_EXERCISE_
Write out, unaltered, each line from the top of the records below down to the line where "uncoded fields at" appears, that line included.

==*==

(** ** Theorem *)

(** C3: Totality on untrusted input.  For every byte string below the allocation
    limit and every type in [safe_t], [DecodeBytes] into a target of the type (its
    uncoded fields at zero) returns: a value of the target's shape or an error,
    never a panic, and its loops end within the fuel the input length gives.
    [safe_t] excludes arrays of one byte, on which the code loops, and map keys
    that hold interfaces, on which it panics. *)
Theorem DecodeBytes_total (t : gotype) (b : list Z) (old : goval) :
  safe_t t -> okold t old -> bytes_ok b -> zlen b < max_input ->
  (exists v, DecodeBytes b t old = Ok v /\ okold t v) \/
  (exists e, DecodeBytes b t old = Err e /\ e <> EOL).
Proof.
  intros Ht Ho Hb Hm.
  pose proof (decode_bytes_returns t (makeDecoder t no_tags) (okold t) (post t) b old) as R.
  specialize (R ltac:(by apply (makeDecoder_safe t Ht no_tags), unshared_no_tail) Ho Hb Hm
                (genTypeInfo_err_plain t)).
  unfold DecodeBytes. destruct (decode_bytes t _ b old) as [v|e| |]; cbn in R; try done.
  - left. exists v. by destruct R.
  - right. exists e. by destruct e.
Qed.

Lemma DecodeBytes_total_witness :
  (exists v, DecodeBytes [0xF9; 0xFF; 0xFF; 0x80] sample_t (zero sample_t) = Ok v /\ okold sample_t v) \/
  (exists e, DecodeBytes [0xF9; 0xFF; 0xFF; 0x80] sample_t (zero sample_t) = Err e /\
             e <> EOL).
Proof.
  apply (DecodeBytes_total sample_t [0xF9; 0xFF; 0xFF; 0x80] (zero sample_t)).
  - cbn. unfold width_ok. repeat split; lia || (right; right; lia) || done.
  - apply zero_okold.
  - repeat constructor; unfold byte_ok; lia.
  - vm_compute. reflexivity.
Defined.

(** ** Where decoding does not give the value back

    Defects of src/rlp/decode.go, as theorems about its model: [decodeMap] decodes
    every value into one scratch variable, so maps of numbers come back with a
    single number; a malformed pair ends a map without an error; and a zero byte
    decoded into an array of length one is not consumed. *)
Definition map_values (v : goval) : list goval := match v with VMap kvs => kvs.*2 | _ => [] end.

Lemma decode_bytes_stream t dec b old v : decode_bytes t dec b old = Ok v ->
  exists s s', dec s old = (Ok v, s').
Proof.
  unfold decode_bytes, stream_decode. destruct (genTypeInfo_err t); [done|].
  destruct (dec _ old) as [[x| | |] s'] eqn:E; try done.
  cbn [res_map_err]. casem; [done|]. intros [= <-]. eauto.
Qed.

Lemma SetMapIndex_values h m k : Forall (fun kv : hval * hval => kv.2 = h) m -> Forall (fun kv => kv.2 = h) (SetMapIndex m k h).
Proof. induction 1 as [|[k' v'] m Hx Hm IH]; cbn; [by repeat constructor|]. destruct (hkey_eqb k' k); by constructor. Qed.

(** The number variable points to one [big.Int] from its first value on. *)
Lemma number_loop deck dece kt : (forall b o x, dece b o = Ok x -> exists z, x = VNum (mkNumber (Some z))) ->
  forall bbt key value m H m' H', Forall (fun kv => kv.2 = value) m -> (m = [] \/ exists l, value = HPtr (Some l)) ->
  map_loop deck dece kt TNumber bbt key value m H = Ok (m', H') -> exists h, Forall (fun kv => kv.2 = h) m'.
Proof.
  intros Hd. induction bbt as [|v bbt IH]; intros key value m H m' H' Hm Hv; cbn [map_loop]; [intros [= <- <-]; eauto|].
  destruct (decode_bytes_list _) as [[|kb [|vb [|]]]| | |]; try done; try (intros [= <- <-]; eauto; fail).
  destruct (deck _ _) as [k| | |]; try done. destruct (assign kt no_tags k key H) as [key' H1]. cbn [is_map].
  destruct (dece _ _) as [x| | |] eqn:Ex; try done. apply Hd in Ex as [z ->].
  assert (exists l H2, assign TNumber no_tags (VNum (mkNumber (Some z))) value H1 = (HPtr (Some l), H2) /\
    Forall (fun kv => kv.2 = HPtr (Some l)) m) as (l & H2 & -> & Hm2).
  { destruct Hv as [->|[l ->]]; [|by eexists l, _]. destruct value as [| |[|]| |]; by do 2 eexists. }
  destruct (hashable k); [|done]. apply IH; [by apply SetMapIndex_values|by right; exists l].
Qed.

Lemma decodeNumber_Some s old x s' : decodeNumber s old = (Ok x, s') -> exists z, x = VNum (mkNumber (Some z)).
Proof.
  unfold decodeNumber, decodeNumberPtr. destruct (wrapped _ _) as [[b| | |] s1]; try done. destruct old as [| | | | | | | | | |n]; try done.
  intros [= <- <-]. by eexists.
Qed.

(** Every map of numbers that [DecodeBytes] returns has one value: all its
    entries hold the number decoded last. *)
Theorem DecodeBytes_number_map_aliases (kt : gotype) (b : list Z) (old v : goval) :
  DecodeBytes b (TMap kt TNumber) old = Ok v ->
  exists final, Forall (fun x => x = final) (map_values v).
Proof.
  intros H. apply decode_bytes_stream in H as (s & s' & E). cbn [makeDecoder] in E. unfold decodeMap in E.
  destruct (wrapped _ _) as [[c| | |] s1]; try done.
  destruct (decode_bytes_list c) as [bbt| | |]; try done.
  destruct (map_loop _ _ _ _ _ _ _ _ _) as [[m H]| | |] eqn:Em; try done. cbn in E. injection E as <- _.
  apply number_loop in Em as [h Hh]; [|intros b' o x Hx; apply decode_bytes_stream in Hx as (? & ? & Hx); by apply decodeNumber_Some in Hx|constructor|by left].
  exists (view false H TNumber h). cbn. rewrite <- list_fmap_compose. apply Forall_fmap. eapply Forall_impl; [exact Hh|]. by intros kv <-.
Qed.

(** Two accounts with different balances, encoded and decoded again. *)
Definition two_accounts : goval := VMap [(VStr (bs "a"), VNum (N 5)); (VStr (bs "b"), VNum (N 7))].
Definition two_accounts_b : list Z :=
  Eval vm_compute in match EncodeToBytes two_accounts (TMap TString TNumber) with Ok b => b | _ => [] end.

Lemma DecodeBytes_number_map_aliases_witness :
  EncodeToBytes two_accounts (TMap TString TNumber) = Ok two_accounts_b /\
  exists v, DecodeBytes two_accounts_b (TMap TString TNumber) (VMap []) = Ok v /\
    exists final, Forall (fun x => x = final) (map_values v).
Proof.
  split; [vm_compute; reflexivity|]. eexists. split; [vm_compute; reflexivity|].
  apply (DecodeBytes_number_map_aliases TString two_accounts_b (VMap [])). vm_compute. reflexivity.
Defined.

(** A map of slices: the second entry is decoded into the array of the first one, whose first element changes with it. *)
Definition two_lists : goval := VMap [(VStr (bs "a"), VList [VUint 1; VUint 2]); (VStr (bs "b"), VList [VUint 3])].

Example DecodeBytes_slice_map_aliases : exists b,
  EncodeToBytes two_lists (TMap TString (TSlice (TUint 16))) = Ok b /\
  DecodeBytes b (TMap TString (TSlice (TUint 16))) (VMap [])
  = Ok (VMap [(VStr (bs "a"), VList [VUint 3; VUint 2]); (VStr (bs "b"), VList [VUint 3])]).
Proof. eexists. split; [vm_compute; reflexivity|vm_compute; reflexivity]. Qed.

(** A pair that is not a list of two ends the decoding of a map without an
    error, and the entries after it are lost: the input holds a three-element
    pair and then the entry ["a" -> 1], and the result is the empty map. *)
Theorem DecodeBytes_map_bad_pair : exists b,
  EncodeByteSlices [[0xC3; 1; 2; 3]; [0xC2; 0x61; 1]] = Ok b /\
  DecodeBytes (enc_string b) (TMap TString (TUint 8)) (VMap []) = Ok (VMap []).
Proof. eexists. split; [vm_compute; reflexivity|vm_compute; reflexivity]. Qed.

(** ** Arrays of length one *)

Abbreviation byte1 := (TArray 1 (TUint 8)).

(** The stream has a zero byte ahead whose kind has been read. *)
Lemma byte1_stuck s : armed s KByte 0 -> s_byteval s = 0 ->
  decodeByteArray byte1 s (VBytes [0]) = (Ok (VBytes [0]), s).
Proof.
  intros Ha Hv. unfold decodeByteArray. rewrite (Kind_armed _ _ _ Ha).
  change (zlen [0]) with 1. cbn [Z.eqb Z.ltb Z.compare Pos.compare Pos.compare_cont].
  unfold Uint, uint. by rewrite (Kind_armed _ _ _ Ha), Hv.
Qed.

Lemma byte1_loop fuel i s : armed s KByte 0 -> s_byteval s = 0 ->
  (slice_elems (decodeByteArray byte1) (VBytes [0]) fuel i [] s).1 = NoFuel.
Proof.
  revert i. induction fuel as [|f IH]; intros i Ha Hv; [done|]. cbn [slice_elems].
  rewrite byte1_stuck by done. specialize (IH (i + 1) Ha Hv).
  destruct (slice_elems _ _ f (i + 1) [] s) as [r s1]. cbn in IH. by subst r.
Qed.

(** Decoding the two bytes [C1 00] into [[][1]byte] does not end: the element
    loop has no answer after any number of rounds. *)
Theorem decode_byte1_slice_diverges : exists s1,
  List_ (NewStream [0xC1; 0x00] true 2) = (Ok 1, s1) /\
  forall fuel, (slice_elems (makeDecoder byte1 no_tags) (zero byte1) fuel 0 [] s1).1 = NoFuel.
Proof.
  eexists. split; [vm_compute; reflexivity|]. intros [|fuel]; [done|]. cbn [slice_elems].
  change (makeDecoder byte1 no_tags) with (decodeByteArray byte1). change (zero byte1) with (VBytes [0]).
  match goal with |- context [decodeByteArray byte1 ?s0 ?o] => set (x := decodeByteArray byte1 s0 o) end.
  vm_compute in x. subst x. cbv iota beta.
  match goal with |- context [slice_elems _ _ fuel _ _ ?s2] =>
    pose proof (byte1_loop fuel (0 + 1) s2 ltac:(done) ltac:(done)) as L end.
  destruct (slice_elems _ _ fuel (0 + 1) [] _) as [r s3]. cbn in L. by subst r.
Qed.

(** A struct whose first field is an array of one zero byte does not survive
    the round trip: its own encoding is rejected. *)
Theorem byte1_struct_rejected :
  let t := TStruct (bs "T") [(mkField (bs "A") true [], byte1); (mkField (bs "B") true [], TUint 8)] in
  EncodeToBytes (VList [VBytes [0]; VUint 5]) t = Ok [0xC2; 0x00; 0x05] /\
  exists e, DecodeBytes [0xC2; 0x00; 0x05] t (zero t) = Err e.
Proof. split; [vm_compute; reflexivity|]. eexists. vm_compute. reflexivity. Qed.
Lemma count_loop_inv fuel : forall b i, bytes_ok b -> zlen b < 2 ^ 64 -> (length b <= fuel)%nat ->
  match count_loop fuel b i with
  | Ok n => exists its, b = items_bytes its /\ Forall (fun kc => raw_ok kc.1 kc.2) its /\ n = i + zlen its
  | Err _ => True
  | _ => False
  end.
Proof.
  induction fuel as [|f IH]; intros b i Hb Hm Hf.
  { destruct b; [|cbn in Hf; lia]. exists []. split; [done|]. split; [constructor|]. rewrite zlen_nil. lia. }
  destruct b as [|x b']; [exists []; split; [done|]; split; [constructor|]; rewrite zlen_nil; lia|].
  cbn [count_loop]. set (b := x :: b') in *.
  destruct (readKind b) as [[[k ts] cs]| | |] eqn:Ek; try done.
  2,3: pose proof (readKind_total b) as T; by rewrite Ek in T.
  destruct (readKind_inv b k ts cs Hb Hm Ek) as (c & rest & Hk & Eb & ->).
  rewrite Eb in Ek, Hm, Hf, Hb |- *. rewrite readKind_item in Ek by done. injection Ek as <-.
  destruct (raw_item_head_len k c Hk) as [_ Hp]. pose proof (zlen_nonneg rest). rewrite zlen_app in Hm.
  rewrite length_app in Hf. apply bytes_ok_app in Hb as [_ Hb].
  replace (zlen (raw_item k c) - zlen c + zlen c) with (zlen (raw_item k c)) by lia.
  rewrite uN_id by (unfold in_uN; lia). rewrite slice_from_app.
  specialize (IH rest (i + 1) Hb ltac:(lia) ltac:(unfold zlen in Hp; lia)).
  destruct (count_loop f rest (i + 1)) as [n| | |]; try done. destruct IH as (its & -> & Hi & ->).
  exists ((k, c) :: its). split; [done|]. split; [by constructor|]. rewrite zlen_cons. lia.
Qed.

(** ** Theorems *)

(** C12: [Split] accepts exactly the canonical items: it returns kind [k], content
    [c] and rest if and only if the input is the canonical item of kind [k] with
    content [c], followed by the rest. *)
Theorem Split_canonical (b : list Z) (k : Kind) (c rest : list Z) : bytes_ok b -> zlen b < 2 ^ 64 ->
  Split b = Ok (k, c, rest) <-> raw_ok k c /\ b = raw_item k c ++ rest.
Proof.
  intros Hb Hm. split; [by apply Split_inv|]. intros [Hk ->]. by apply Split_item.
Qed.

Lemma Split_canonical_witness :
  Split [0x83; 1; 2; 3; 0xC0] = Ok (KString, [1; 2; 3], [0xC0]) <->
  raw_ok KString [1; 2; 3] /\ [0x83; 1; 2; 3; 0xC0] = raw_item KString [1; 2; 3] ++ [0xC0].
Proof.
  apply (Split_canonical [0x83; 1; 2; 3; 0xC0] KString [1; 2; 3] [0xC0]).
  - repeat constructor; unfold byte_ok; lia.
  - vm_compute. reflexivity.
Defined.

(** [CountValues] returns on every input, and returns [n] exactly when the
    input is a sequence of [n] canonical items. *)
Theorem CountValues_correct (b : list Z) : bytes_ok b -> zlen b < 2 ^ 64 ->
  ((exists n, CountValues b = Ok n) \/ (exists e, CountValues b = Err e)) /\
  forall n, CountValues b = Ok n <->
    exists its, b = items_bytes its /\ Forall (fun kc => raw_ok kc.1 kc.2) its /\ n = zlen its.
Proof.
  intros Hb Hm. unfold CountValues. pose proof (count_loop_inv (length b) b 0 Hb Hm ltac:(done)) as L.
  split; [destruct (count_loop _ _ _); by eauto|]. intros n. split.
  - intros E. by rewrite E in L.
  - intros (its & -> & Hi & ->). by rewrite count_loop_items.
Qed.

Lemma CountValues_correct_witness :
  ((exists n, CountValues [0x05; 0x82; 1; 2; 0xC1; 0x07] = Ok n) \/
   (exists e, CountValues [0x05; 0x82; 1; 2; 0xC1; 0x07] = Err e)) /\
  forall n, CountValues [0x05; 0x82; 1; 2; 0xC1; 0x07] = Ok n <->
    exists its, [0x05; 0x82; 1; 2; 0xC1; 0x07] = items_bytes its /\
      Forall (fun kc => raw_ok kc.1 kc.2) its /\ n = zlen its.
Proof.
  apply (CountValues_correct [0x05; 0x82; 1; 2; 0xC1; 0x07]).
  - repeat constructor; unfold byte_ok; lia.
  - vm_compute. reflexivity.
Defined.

==*==

_ANSWER SPACE_
(** ** Theorem *)

(** C3: Totality on untrusted input.  For every byte string below the allocation
    limit and every type in [safe_t], [DecodeBytes] into a target of the type (its
    uncoded fields at zero) returns: a value of the target's shape or an error,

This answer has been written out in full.